(Records from a data collection)
(** A restart here is from what was captured last; [Restart] has the file, and the
    writes that may not have reached it. *)
Inductive Operation :=
  | Watched (now : N) (events : list PendingEvent)
  | Reread (now : N) (entries : list RawEntry) (revision : option Z)
  | Confirmed (revision : Z)
  | Restarted (now : N).

Definition operate (op : Operation) (s : Supervisor) : Supervisor :=
  match op with
  | Watched now events => snd (apply_events ps now events s)
  | Reread now entries revision => snd (apply_resync_at ps now entries revision s)
  | Confirmed revision => record_read_revision revision s
  | Restarted now => restore_from_cache ps now (captured s) supervisor_new
  end.

(** What the contract says of the entry each key serves from. *)
Definition good_after (op : Operation) (m : gmap bytes RawEntry) : gmap bytes RawEntry :=
  match op with
  | Watched _ events => foldl (fun m event => good_event l event m) m events
  | Reread _ entries _ => good_resync l entries m
  | Confirmed _ | Restarted _ => m
  end.

(** etcd's keys are distinct, and written under the tables of their scope. *)
Definition operation_ok (op : Operation) : Prop :=
  match op with
  | Watched _ events => forall ev, ev ∈ events -> well_placed l (event_key ev)
  | Reread _ entries _ => NoDup (raw_key <$> entries) /\ forall e, e ∈ entries -> well_placed l (raw_key e)
  | _ => True
  end.

Lemma implements_core s s' m : same_core s s' -> served s = served s' -> implements l s m -> implements l s' m.
Proof.
  intros Hc Hs [Hok Hm]. split; [by apply (sup_ok_core l s)|]. intros key. by rewrite <- (serving_core s).
Qed.
Lemma applied_ok steps op :
  host_ok steps (host_run steps) -> operation_ok l op -> (forall now, op <> Restarted now) ->
  N.of_nat (length (operations (steps ++ [Operated op]))) <= u64_max ->
  step_keeps steps (Operated op) (host_run steps) (host_step (Operated op) (host_run steps)).
Proof.
  intros Hok Hop Hne Hlen. destruct (ho_good _ _ Hok) as [m Him]. pose proof (ho_cached _ _ Hok) as Hca.
  pose proof (host_run_snoc steps (Operated op)) as Hrun. set (h := host_run steps) in *.
  assert (host_step (Operated op) h =
    spawn_write (flushed op (running h)) (mkHost (operate l op (running h)) (cache h) (pending_writes h))) as Hst.
  { destruct op as [| | |now]; [done..|by destruct (Hne now)]. }
  rewrite Hst in *. pose proof (flushed_captured op (running h) m Him Hne) as Hf.
  destruct (operate_implements l Hone op _ m Hop Him Hca) as [Him' Hca'].
  destruct (flushed op (running h)) as [image|].
  - by destruct (spawn_some_ok steps op (cache h) (pending_writes h) _ _ image (ho_tasks _ _ Hok) Hrun Him' Hca' Hf Hlen).
  - destruct Hok as [_ _ Ht Hl Hs]. split; [|done]. simpl. rewrite <- Hf in Hl, Hs.
    split; [by eexists|done|by apply tasks_more|done|done].
Qed.

Lemma delete_elem {A} i (tasks : list A) w : w ∈ delete i tasks -> w ∈ tasks.
Proof. rewrite list_elem_of_lookup, list_elem_of_lookup. intros [j Hj]. rewrite list_lookup_delete in Hj. case_decide; eauto. Qed.

Lemma task_begun_ok steps i h : host_ok steps h -> step_keeps steps (Begun i) h (host_step (Begun i) h).
Proof.
  intros [Hg Hc Ht Hl Hs]. pose proof (tasks_more _ (Begun i) _ _ Ht) as Ht'. simpl.
  destruct (pending_writes h !! i) as [w|] eqn:Ew; [|by split].
  destruct (writing (cache h)) as [w0|] eqn:Eh; rewrite <- Eh in Hl; [by split|].
  assert (w ∈ pending_writes h) as Hw by (by eapply list_elem_of_lookup_2).
  assert (forall w', w' ∈ pending_writes h -> w' = w \/ w' ∈ delete i (pending_writes h)) as Hrest.
  { intros w' [j Hj]%list_elem_of_lookup. destruct (decide (j = i)) as [-> |Hne]; [left; congruence|right].
    destruct (decide (j < i)%nat) as [Hlt|Hge].
    - apply (list_elem_of_lookup_2 _ j). by rewrite list_lookup_delete_lt.
    - apply (list_elem_of_lookup_2 _ (pred j)). rewrite list_lookup_delete_ge by lia. by replace (S (pred j)) with j by lia. }
  destruct Ht' as [T1 T2 T3 T4 T5 T6]. unfold store_begin. rewrite T1. cbn [negb].
  destruct (N.leb_spec (w_ticket w) (committed (cache h))) as [Hcm|Hcm];
    [|destruct (N.ltb_spec (w_ticket w) (next_ticket (cache h))) as [Hlt|Hge]].
  - split.
    + split; simpl; [done|done| | |done].
      * split; [done..| |done|done]. intros w' [Hin%delete_elem|Hin]; apply T4; by auto.
      * intros w' [Hin%delete_elem|Hin]; apply Hl; by auto.
    + intros [Hset|(w' & [Hin|Hin] & Hw')] _; [by left| |congruence].
      destruct (Hrest w' Hin) as [-> |Hin']; [left; simpl; lia|right; exists w'; by auto].
  - split.
    + split; simpl; [done|done| | |done].
      * split; [done..| |done|done]. intros w' [Hin%delete_elem|Hin]; apply T4; by auto.
      * intros w' [Hin%delete_elem|Hin]; apply Hl; by auto.
    + intros [Hset|(w' & [Hin|Hin] & Hw')] _; [by left| |congruence].
      destruct (Hrest w' Hin) as [-> |Hin']; [lia|right; exists w'; by auto].
  - split.
    + split; simpl; [done|done| | |done].
      * split; [done..| | |done]; simpl.
        -- intros w' [Hin%delete_elem|[= <-]]; apply T4; by auto.
        -- by intros w' [= <-].
      * intros w' [Hin%delete_elem|[= <-]]; apply Hl; by auto.
    + intros [Hset|(w' & [Hin|Hin] & Hw')] _; [by left| |congruence].
      right. exists w'. simpl. destruct (Hrest w' Hin) as [-> |Hin']; by auto.
Qed.
(* ===== verification/Guardrail.v ===== *)
(** * Guardrails

    [crates/aisix-guardrails/src/lib.rs]: the verdict, the streamed-output
    policies, the trait with its default methods, and the latest-turn window;
    and the two decorators of [build.rs], the row that could not be built and
    the monitored row.

    A guardrail is the record of its methods; what a remote one answers is a
    function of what it is handed.  Timing, log lines and the similarity-score
    binding are not modelled; [message_scan_text] and [guardrail_output_text]
    are fields of what they are computed from. *)

From S2P Require Import Prelude.
Local Open Scope nat_scope.

(** ** Requests and responses *)

Inductive Role := System | Developer | User | Assistant | Tool | FunctionRole.
#[export] Instance Role_eq_dec : EqDecision Role.
Proof. solve_decision. Defined.

Definition is_instruction (r : Role) : bool := match r with System | Developer => true | _ => false end.

Record ChatMessage := mkMessage { msg_role : Role; message_scan_text : string }.
Record ChatFormat := mkChat { chat_model : string; messages : list ChatMessage }.
Record ChatResponse := mkResponse { guardrail_output_text : string }.

(** [Iterator::last_position]. *)
Definition last_position {A} (p : A -> bool) (l : list A) : option nat :=
  snd (fold_left (fun '(i, found) x => (S i, if p x then Some i else found)) l (0, None)).

Definition latest_turn_messages (l : list ChatMessage) : list ChatMessage :=
  let answered := default 0 (last_position (fun m => negb (is_instruction (msg_role m))) l) in
  let start :=
    match last_position (fun m => bool_decide (msg_role m = Assistant)) (take answered l) with
    | Some i => i + 1
    | None => 0
    end in
  List.filter (fun m => negb (is_instruction (msg_role m))) (drop start l).

Definition latest_turn_view (req : ChatFormat) : ChatFormat :=
  mkChat (chat_model req) (latest_turn_messages (messages req)).

(** ** Verdicts *)

Inductive GuardrailVerdict :=
  | Allow
  | Block (reason : string) (guardrail_name : option string) (unavailable : option string)
  | Bypass (reason : string).
#[export] Instance GuardrailVerdict_eq_dec : EqDecision GuardrailVerdict.
Proof. solve_decision. Defined.

Definition ascii_lowercase (c : Ascii.ascii) : Ascii.ascii :=
  let n := Ascii.N_of_ascii c in
  if (65 <=? n)%N && (n <=? 90)%N then Ascii.ascii_of_N (n + 32) else c.
Definition tag_char (c : Ascii.ascii) : bool :=
  let n := Ascii.N_of_ascii c in
  ((97 <=? n) && (n <=? 122) || (48 <=? n) && (n <=? 57) || (n =? 95))%N.

Definition bounded_failure_tag (tag : string) : string :=
  let cleaned := take 64 (List.filter tag_char (ascii_lowercase <$> String.list_ascii_of_string tag)) in
  match cleaned with
  | [] => "unknown"
  | _ => String.string_of_list_ascii cleaned
  end.

Definition block (reason : string) : GuardrailVerdict := Block reason None None.
Definition block_unavailable (reason tag : string) : GuardrailVerdict :=
  Block reason None (Some (bounded_failure_tag tag)).
Definition unavailable_tag (v : GuardrailVerdict) : option string :=
  match v with Block _ _ tag => tag | _ => None end.
Definition is_block (v : GuardrailVerdict) : bool := match v with Block _ _ _ => true | _ => false end.
Definition is_bypass (v : GuardrailVerdict) : bool := match v with Bypass _ => true | _ => false end.
Definition bypass_reason (v : GuardrailVerdict) : option string := match v with Bypass r => Some r | _ => None end.

Definition merged_with (v other : GuardrailVerdict) : GuardrailVerdict :=
  match v, other with
  | Block _ _ _, _ => v
  | _, Block _ _ _ => other
  | Bypass _, _ => v
  | _, Bypass _ => other
  | _, _ => Allow
  end.

(** ** Streamed output *)

Definition usize_max : N := u64_max.
Definition DEFAULT_STREAM_OUTPUT_BUFFER_BYTES : N := 262144.

Inductive StreamOutputPolicy :=
  | EndOfStreamCheck
  | Window (size_chars overlap_chars max_buffer_bytes : N) (on_exceeded_fail_open : bool)
  | BufferFull (max_buffer_bytes : N) (on_exceeded_fail_open : bool).

Definition holds_back (p : StreamOutputPolicy) : bool := match p with EndOfStreamCheck => false | _ => true end.

Definition hold_cap (p : StreamOutputPolicy) : option (N * bool) :=
  match p with
  | EndOfStreamCheck => None
  | Window _ _ cap open | BufferFull cap open => Some (cap, open)
  end.

Definition with_cap_of (p other : StreamOutputPolicy) : StreamOutputPolicy :=
  match hold_cap other with
  | None => p
  | Some (cap_b, open_b) =>
      match p with
      | EndOfStreamCheck => EndOfStreamCheck
      | Window s o cap open => Window s o (N.min cap cap_b) (open && open_b)
      | BufferFull cap open => BufferFull (N.min cap cap_b) (open && open_b)
      end
  end.

Definition rank (p : StreamOutputPolicy) : nat :=
  match p with EndOfStreamCheck => 0 | Window _ _ _ _ => 1 | BufferFull _ _ => 2 end.

Definition stricter (p other : StreamOutputPolicy) : StreamOutputPolicy :=
  match Nat.compare (rank p) (rank other) with
  | Lt => other
  | Gt => p
  | Eq =>
      let winner :=
        match p, other with
        | Window a oa _ _, Window b ob _ _ => Window (N.min a b) (N.max oa ob) usize_max true
        | _, _ => p
        end in
      with_cap_of (with_cap_of winner p) other
  end.

(** ** Redactions and segments *)

Definition Counts : Type := gmap string N.
Definition wrap32 (n : N) : N := (n mod u32_mod)%N.

Record Redaction := mkRedaction { red_text : string; red_counts : Counts }.

(** [*into.entry(k).or_insert(0) += v] *)
Definition merge_counts (into other : Counts) : Counts :=
  union_with (fun a b => Some (wrap32 (a + b))) into other.

Record GuardrailMonitorHit := mkHit {
  hit_name : string;
  hit_hook : string;
  hit_action : string;
  hit_reason : string;
  hit_error_type : string;
  hit_counts : Counts;
}.

Record SegmentsOutcome := mkOutcome {
  seg_verdict : GuardrailVerdict;
  seg_masked : option (list string);
  seg_counts : Counts;
  seg_hits : list GuardrailMonitorHit;
}.
Definition segments_allow : SegmentsOutcome := mkOutcome Allow None ∅ [].
Definition from_verdict (v : GuardrailVerdict) : SegmentsOutcome := mkOutcome v None ∅ [].

Inductive SegmentRole := Rewritable | ScanOnly | Label | Echo.
#[export] Instance SegmentRole_eq_dec : EqDecision SegmentRole.
Proof. solve_decision. Defined.
Record ScanSegment := mkSegment { seg_text : string; seg_role : SegmentRole; in_latest_turn : bool }.

(** ** The trait *)

Definition Observed : Type := GuardrailVerdict * list GuardrailMonitorHit.

(** What a kind implements; the rest has defaults. *)
Record Kind := mkKind {
  k_name : string;
  k_check_input : ChatFormat -> GuardrailVerdict;
  k_check_output : ChatResponse -> GuardrailVerdict;
  k_stream_output_policy : StreamOutputPolicy;
  k_runs_on_input : bool;
  k_runs_on_output : bool;
  k_checks_input_remotely : bool;
  k_fails_closed_on_input : bool;
  k_fails_closed_on_output : bool;
  k_redacts_input : bool;
  k_redacts_output : bool;
  k_redact_input_text : string -> option Redaction;
  k_redact_output_text : string -> option Redaction;
  k_locates_input_hits : bool;
  k_mask_input_hits : string -> option string;
  k_moderates_segments : bool;
  k_moderate_input_segments : list string -> option nat -> option string -> SegmentsOutcome;
  k_moderate_output_segments : list string -> SegmentsOutcome;
  k_checks_local_segments : bool;
  k_check_local_segments : list ScanSegment -> bool -> Observed;
}.

Record Guardrail := mkGuardrail {
  kind_ops : Kind;
  output_buffer_bytes : N;
  enforces_input : bool;
  refuses_unevaluable_input : bool;
  refuses_unevaluable_output : bool;
  check_input_observed : ChatFormat -> Observed;
  check_output_observed : ChatResponse -> Observed;
  check_input_unmaskable_observed : ChatFormat -> Observed;
  check_output_unmaskable_observed : ChatResponse -> Observed;
}.

Definition name g := k_name (kind_ops g).
Definition check_input g := k_check_input (kind_ops g).
Definition check_output g := k_check_output (kind_ops g).
Definition stream_output_policy g := k_stream_output_policy (kind_ops g).
Definition runs_on_input g := k_runs_on_input (kind_ops g).
Definition runs_on_output g := k_runs_on_output (kind_ops g).
Definition checks_input_remotely g := k_checks_input_remotely (kind_ops g).
Definition fails_closed_on_input g := k_fails_closed_on_input (kind_ops g).
Definition fails_closed_on_output g := k_fails_closed_on_output (kind_ops g).
Definition redacts_input g := k_redacts_input (kind_ops g).
Definition redacts_output g := k_redacts_output (kind_ops g).
Definition redact_input_text g := k_redact_input_text (kind_ops g).
Definition redact_output_text g := k_redact_output_text (kind_ops g).
Definition locates_input_hits g := k_locates_input_hits (kind_ops g).
Definition mask_input_hits g := k_mask_input_hits (kind_ops g).
Definition moderates_segments g := k_moderates_segments (kind_ops g).
Definition moderate_input_segments g := k_moderate_input_segments (kind_ops g).
Definition moderate_output_segments g := k_moderate_output_segments (kind_ops g).
Definition checks_local_segments g := k_checks_local_segments (kind_ops g).
Definition check_local_segments g := k_check_local_segments (kind_ops g).

Definition judged_by_segments (g : Guardrail) : bool := moderates_segments g || checks_local_segments g.

Definition check_input_non_segment (g : Guardrail) (req : ChatFormat) : GuardrailVerdict :=
  if judged_by_segments g then Allow else check_input g req.
Definition check_output_non_segment (g : Guardrail) (resp : ChatResponse) : GuardrailVerdict :=
  if judged_by_segments g then Allow else check_output g resp.
Definition check_input_non_segment_observed (g : Guardrail) (req : ChatFormat) : Observed :=
  if judged_by_segments g then (Allow, []) else check_input_observed g req.
Definition check_output_non_segment_observed (g : Guardrail) (resp : ChatResponse) : Observed :=
  if judged_by_segments g then (Allow, []) else check_output_observed g resp.
Definition check_output_non_local_observed (g : Guardrail) (resp : ChatResponse) : Observed :=
  if checks_local_segments g then (Allow, []) else check_output_observed g resp.

(** A kind with every default kept. *)
Definition of_kind (k : Kind) : Guardrail :=
  mkGuardrail k
    (match hold_cap (k_stream_output_policy k) with Some (cap, _) => cap | None => DEFAULT_STREAM_OUTPUT_BUFFER_BYTES end)
    (k_runs_on_input k)
    (k_runs_on_input k && k_fails_closed_on_input k)
    (k_runs_on_output k && k_fails_closed_on_output k)
    (fun req => (k_check_input k req, []))
    (fun resp => (k_check_output k resp, []))
    (fun req => (k_check_input k req, []))
    (fun resp => (k_check_output k resp, [])).
(* ===== verification/Chain.v ===== *)
(** * Guardrail chains

    [crates/aisix-guardrails/src/chain.rs] and the request's audit log
    [audit.rs].  A chain is its members and what it reports to: the metrics
    sink as the list of events it has received, and the log.  Every operation
    returns its answer and the receivers as it leaves them.

    The nine check folds of the source are one loop with what a member is asked,
    whether the answer counts as an execution, and what follows it.  Durations
    and similarity scores are not modelled. *)

From S2P Require Import Prelude Guardrail.
Local Open Scope nat_scope.

(** ** The audit log *)

Definition HitKey : Type := string * string * string * string.
Record GuardrailEnforcedHit := mkEnforced {
  enf_name : string;
  enf_hook : string;
  enf_action : string;
  enf_error_type : string;
  enf_counts : Counts;
}.
Record GuardrailAuditLog := mkAudit {
  audit_hits : gmap HitKey GuardrailEnforcedHit;
  audit_bypass : option string;
}.
Definition audit_new : GuardrailAuditLog := mkAudit ∅ None.

Definition sat_add32 (a b : N) : N := N.min (a + b) (u32_mod - 1).
Definition add_hit_counts (into other : Counts) : Counts :=
  union_with (fun a b => Some (sat_add32 a b)) into other.

Definition audit_record (name hook action : string) (error_type : option string) (counts : Counts)
    (log : GuardrailAuditLog) : GuardrailAuditLog :=
  let error_type := default "" error_type in
  let key := (name, hook, action, error_type) in
  let entry := default (mkEnforced name hook action error_type ∅) (audit_hits log !! key) in
  let entry := mkEnforced (enf_name entry) (enf_hook entry) (enf_action entry) (enf_error_type entry)
                 (add_hit_counts (enf_counts entry) counts) in
  mkAudit (<[key := entry]> (audit_hits log)) (audit_bypass log).

(** First one sticks. *)
Definition audit_record_bypass (reason : string) (log : GuardrailAuditLog) : GuardrailAuditLog :=
  match audit_bypass log with
  | None => mkAudit (audit_hits log) (Some (bounded_failure_tag reason))
  | Some _ => log
  end.

(** ** Members and receivers *)

Inductive GuardrailInputMessages := AllMessages | LatestTurn.
#[export] Instance GuardrailInputMessages_eq_dec : EqDecision GuardrailInputMessages.
Proof. solve_decision. Defined.

Record ChainMember := mkMember {
  m_name : string;
  m_kind : string;
  m_guardrail : Guardrail;
  m_input_messages : GuardrailInputMessages;
}.

Definition applies (m : ChainMember) (input : bool) : bool :=
  if input then runs_on_input (m_guardrail m) else runs_on_output (m_guardrail m).

Inductive SinkEvent :=
  | SinkExecution (guardrail_name kind phase result : string) (error_type : option string)
  | SinkBypass (tag : string).

Record Recorders := mkRecorders { rec_sink : option (list SinkEvent); rec_audit : option GuardrailAuditLog }.

Record AppliedGuardrail := mkApplied { applied_kind : string; applied_hook : GuardrailHookPoint }.

Record GuardrailChain := mkChain { members : list ChainMember; applied : list AppliedGuardrail; recorders : Recorders }.

Definition chain_new (guardrails : list Guardrail) : GuardrailChain :=
  mkChain ((fun g => mkMember (name g) (name g) g AllMessages) <$> guardrails) [] (mkRecorders None None).

Definition new_with_applied (rows : list (string * Guardrail * GuardrailInputMessages)) (applied : list AppliedGuardrail)
    : GuardrailChain :=
  mkChain
    (imap (fun i '(n, g, w) =>
       mkMember n match applied !! i with Some a => applied_kind a | None => name g end g w) rows)
    applied (mkRecorders None None).

Definition with_metrics_sink (sink : option (list SinkEvent)) (c : GuardrailChain) : GuardrailChain :=
  mkChain (members c) (applied c) (mkRecorders sink (rec_audit (recorders c))).
Definition with_audit_log (audit : option GuardrailAuditLog) (c : GuardrailChain) : GuardrailChain :=
  mkChain (members c) (applied c) (mkRecorders (rec_sink (recorders c)) audit).
Definition without_audit (c : GuardrailChain) : GuardrailChain := with_audit_log None c.

Definition to_sink (e : SinkEvent) (to : Recorders) : Recorders :=
  mkRecorders ((fun l => l ++ [e]) <$> rec_sink to) (rec_audit to).
Definition to_audit (f : GuardrailAuditLog -> GuardrailAuditLog) (to : Recorders) : Recorders :=
  mkRecorders (rec_sink to) (f <$> rec_audit to).

Definition latest_turn_view_if_needed (ms : list ChainMember) (req : ChatFormat) : option ChatFormat :=
  if existsb (fun m => bool_decide (m_input_messages m = LatestTurn)) ms then Some (latest_turn_view req) else None.

Definition member_input (m : ChainMember) (req : ChatFormat) (narrowed : option ChatFormat) : ChatFormat :=
  match m_input_messages m with
  | AllMessages => req
  | LatestTurn => default req narrowed
  end.

(** ** Reporting an execution *)

Definition has_action (action : string) (hits : list GuardrailMonitorHit) : bool :=
  existsb (fun h => bool_decide (hit_action h = action)) hits.

Definition classify_execution (v : GuardrailVerdict) (masked : bool) (hits : list GuardrailMonitorHit)
    : string * option string :=
  match v with
  | Block _ _ unavailable => ("blocked", unavailable)
  | Bypass reason => ("bypassed", Some reason)
  | Allow =>
      if masked then ("masked", None)
      else if has_action "would_block" hits then
        ("would_block",
         hit_error_type <$> List.find (fun h => bool_decide (hit_action h = "would_block")
                                             && negb (bool_decide (hit_error_type h = ""))) hits)
      else if has_action ACTION_WOULD_MASK hits then (ACTION_WOULD_MASK, None)
      else if has_action ACTION_WOULD_MASK_UNSUPPORTED hits then (ACTION_WOULD_MASK_UNSUPPORTED, None)
      else ("allowed", None)
  end.

Definition record_execution (to : Recorders) (m : ChainMember) (phase : string) (v : GuardrailVerdict)
    (masked : bool) (hits : list GuardrailMonitorHit) (counts : option Counts) : Recorders :=
  let '(res, error_type) := classify_execution v masked hits in
  let to := to_sink (SinkExecution (m_name m) (m_kind m) phase res error_type) to in
  let to := match bypass_reason v with Some tag => to_audit (audit_record_bypass tag) to | None => to end in
  let to :=
    match bool_decide (res = "would_block"), error_type with
    | true, Some tag =>
        let tag := bounded_failure_tag tag in
        to_sink (SinkBypass tag) (to_audit (audit_record_bypass tag) to)
    | _, _ => to
    end in
  if bool_decide (res = "blocked") || bool_decide (res = "masked") then
    let counts := if bool_decide (res = "masked") then default ∅ counts else ∅ in
    let action :=
      match bool_decide (res = "blocked"), error_type with true, Some _ => "blocked_unavailable" | _, _ => res end in
    to_audit (audit_record (m_name m) phase action error_type counts) to
  else to.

Work instructions:
Please count the lines that hold "rewrite" in this data and report the total alone.

Solution to the exercise:
8